DATA EXTRACTS Block Start
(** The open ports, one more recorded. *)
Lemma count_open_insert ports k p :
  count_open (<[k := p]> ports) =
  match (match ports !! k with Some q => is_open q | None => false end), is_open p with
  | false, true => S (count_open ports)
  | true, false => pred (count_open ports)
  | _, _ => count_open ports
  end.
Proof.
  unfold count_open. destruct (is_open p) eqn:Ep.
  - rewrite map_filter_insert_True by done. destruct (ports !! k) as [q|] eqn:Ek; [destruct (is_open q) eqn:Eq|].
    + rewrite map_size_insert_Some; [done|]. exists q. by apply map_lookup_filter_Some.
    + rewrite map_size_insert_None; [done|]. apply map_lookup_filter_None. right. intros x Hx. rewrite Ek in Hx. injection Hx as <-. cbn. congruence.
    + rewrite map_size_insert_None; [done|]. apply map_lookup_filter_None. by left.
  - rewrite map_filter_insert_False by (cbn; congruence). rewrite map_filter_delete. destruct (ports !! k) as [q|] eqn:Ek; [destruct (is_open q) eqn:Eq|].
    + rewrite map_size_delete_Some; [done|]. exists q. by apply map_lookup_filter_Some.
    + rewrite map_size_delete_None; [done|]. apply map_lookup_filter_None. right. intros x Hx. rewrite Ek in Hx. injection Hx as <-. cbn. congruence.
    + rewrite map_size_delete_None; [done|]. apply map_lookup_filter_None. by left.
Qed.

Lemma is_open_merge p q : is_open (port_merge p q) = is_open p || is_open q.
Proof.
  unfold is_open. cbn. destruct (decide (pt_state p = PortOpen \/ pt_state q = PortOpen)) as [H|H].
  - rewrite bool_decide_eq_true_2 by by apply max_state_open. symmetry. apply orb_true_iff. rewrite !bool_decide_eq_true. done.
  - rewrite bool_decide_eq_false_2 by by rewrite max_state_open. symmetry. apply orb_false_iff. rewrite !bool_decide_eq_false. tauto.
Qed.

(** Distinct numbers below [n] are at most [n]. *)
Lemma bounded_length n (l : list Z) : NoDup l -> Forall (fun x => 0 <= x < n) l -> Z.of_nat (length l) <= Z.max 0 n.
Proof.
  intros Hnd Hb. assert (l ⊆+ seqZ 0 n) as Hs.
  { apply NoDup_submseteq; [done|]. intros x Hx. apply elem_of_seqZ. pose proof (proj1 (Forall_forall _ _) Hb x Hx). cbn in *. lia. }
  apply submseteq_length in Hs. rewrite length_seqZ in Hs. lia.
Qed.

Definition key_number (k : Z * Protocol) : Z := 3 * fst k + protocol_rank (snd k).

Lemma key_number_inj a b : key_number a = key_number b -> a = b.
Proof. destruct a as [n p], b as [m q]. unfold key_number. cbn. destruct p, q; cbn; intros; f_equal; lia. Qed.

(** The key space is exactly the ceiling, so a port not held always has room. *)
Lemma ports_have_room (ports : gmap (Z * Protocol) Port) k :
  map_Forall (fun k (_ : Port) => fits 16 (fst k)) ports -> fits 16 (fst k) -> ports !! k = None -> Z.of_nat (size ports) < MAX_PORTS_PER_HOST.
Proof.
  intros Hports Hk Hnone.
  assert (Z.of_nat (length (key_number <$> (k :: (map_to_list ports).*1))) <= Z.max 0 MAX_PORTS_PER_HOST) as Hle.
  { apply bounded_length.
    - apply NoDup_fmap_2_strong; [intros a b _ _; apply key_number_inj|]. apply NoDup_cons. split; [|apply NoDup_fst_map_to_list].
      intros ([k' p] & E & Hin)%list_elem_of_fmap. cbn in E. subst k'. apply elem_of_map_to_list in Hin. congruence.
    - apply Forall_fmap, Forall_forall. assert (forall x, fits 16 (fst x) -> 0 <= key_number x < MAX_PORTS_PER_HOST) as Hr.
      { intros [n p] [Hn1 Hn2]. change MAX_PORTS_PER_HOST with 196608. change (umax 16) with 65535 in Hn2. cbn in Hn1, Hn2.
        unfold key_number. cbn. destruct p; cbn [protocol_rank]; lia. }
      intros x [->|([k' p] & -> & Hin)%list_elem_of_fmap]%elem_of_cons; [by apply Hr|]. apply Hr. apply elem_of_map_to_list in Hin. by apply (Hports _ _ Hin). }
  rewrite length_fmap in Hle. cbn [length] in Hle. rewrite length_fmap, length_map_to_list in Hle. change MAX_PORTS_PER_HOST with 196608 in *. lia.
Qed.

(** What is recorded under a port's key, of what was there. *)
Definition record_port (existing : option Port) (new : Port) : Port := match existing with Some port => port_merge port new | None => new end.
DATA EXTRACTS Block End
DATA EXTRACTS Block Start
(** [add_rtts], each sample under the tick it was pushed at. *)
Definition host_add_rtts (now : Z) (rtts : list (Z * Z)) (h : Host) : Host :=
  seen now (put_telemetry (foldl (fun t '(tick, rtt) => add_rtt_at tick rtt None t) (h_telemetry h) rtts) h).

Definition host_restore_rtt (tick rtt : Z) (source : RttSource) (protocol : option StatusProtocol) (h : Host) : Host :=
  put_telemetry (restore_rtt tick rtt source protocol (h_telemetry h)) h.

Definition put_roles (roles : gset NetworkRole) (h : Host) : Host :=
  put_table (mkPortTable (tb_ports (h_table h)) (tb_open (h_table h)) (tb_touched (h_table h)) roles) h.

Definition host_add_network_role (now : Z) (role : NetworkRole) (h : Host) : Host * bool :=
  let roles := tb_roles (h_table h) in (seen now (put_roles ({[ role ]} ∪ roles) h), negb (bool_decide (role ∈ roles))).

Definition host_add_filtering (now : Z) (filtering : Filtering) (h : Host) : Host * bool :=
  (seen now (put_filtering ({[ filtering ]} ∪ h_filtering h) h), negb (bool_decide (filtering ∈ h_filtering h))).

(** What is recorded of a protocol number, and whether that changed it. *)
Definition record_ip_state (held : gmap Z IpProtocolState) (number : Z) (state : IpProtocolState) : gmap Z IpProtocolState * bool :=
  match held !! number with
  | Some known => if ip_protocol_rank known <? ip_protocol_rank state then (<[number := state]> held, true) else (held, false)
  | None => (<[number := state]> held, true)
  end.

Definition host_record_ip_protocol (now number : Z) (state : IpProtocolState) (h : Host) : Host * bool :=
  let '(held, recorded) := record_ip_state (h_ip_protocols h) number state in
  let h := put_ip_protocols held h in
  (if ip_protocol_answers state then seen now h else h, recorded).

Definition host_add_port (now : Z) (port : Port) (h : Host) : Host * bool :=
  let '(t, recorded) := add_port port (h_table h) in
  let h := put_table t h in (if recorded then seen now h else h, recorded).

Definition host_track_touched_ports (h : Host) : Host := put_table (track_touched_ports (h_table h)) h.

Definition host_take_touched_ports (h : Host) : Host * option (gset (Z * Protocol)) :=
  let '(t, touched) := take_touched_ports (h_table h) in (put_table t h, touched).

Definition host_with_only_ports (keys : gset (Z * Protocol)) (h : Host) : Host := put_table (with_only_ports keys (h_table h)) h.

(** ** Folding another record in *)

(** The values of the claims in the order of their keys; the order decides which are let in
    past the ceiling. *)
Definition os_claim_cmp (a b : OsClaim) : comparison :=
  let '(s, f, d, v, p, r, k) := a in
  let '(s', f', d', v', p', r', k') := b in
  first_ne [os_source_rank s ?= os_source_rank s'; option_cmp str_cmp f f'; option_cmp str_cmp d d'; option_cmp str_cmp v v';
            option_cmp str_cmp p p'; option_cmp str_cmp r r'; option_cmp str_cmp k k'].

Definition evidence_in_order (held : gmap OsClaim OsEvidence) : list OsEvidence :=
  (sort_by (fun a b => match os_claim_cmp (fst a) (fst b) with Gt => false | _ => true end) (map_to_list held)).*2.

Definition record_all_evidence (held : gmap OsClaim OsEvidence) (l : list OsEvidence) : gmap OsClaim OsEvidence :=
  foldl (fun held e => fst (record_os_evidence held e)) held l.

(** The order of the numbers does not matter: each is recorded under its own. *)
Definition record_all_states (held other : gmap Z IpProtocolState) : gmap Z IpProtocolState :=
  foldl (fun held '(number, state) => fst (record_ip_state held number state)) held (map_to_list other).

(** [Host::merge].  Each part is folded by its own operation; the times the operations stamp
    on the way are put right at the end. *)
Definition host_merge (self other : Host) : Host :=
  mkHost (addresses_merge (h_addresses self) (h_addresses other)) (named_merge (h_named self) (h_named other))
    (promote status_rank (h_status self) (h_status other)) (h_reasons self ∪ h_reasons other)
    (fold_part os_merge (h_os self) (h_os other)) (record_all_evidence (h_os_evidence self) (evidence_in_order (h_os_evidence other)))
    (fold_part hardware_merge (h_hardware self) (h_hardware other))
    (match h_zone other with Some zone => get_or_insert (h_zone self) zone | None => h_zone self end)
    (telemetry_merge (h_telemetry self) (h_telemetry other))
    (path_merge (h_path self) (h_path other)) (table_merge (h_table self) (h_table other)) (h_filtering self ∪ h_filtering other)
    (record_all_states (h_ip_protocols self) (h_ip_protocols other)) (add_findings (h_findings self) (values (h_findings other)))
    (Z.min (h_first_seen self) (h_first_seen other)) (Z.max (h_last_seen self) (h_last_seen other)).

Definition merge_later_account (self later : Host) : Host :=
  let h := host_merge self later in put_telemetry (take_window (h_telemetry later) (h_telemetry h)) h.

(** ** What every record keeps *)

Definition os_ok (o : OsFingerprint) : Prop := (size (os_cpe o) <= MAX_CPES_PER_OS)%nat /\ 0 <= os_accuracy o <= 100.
DATA EXTRACTS Block End
Out of the entries above, write out only the lines between the line holding "- apply Forall_fmap, Forall_forall." and the line holding "Definition record_port (existing", inclusive, each exactly as given.

    - apply Forall_fmap, Forall_forall. assert (forall x, fits 16 (fst x) -> 0 <= key_number x < MAX_PORTS_PER_HOST) as Hr.
      { intros [n p] [Hn1 Hn2]. change MAX_PORTS_PER_HOST with 196608. change (umax 16) with 65535 in Hn2. cbn in Hn1, Hn2.
        unfold key_number. cbn. destruct p; cbn [protocol_rank]; lia. }
      intros x [->|([k' p] & -> & Hin)%list_elem_of_fmap]%elem_of_cons; [by apply Hr|]. apply Hr. apply elem_of_map_to_list in Hin. by apply (Hports _ _ Hin). }
  rewrite length_fmap in Hle. cbn [length] in Hle. rewrite length_fmap, length_map_to_list in Hle. change MAX_PORTS_PER_HOST with 196608 in *. lia.
Qed.

(** What is recorded under a port's key, of what was there. *)
Definition record_port (existing : option Port) (new : Port) : Port := match existing with Some port => port_merge port new | None => new end.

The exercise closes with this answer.